Chronique et écoute : Carrie & Lowell de Sufjan Stevens

Chronique extraite de notre mag­a­zine numéro 81, actuelle­ment en kiosque. 

Il paraît qu’un des pre­miers tics dont doit se débar­rass­er le jour­nal­iste, c’est l’emballement exces­sif. C’est par­fois dur, quand on con­naît la discogra­phie de Suf­jan Stevens, tant son tal­ent sem­ble grand et large, tant la générosité qu’il met dans ses œuvres est com­mu­nica­tive. D’ailleurs les qua­tre derniers albums du natif de Detroit (cinq si on compte l’EP d’une heure All Delight­ed Peo­ple) sont for­mi­da­bles. Cinq ans après The Age Of Adz, où il détru­i­sait son pro­pre héritage folk et pop en l’ébouillantant dans un mag­ma élec­tron­ique en fusion, aus­si bor­délique que pas­sion­nant, le voilà qui fait marche arrière.

Car­rie & Low­ell (des noms de son père et sa belle-mère) nous mon­tre pour la pre­mière fois l’ami Suf­jan sous un jour un peu radin.
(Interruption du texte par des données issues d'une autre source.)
(** The dropdown offers exactly the programs that occur among the hundred
    start-up records: each option once, its label equal to its value, at
    least one option and at most four, each one of the four programs. Its
    initial value is "Data science" whether that program is offered or
    not. *)
Theorem dropdown_offers_present_programs (entropy : nat → nat → Q) :
  ∃ dd w0 d,
    startup (boot entropy) = Ok (dd, w0) ∧
    heap w0 !! df_global w0 = Some d ∧
    NoDup (options dd) ∧
    (1 <= length (options dd) <= 4)%nat ∧
    Forall (λ o, fst o = snd o ∧ ∃ p, snd o = VStr p ∧ p ∈ programs) (options dd) ∧
    (∀ v, v ∈ snd <$> options dd ↔ v ∈ cell "Program_of_Study" <$> rows d) ∧
    dropdown_value dd = "Data science".
Proof.
  destruct (startup_run entropy) as (w0 & new & _ & Hd & Hlen & Hall & Hrun).
  eexists _, w0, _. split; [exact Hrun |]. split; [exact Hd |].
  cbn [options dropdown_value rows].
  assert (Hs : Forall surveyed new).
  { apply Forall_lookup_2. intros i r Hi. destruct (Hall i r Hi) as (s & Hs).
    by eapply surveyed_pass. }
  destruct (surveyed_programs new Hs) as (ps & Hcol & Hps).
  rewrite Hcol. destruct (unique_strings ps) as [Hnd Hmem].
  set (us := unique (VStr <$> ps)) in *.
  assert (Hsnd : snd <$> ((λ i : value, (i, i)) <$> us) = us).
  { rewrite <- list_fmap_compose. apply list_fmap_id. }
  assert (Hin : ∀ v, v ∈ us → v ∈ VStr <$> programs).
  { intros v Hv. apply Hmem, list_elem_of_fmap in Hv as (p & -> & Hp).
    apply list_elem_of_fmap. exists p. split; [done |].
    rewrite Forall_forall in Hps. by apply Hps. }
  split.
  { assert (Inj eq eq (λ i : value, (i, i))) by (intros x y H; by injection H).
    by apply (NoDup_fmap_2 (λ i : value, (i, i))). }
  split.
  { rewrite length_fmap. split.
    - destruct ps as [|p ps].
      { apply (f_equal length) in Hcol. rewrite !length_fmap in Hcol.
        simpl in Hcol. lia. }
      assert (Hp : VStr p ∈ us) by (apply Hmem; rewrite fmap_cons; apply list_elem_of_here).
      destruct us; [by apply elem_of_nil in Hp | simpl; lia].
    - change 4%nat with (length (VStr <$> programs)).
      by apply submseteq_length, NoDup_submseteq. }
  split.
  { apply Forall_fmap, Forall_forall. intros v Hv. simpl. split; [done |].
    apply Hin, list_elem_of_fmap in Hv as (p & -> & Hp). by exists p. }
  split; [| done].
  intros v. rewrite Hsnd. apply Hmem.
Qed.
Un album de folk, dépouil­lé, char­mant par moments, mais sans débauche d’idées, sans démon­stra­tion d’aisance, où la puis­sance des thèmes (la mort de sa mère qu’il n’a que peu con­nue à cause d’une mal­adie men­tale) peine à transparaître. Un mau­vais album de Suf­jan Stevens reste une belle œuvre, dif­fi­cile de ne pas fon­dre sur “4th Of July”, mais Car­rie & Low­ell est un Stevens mineur.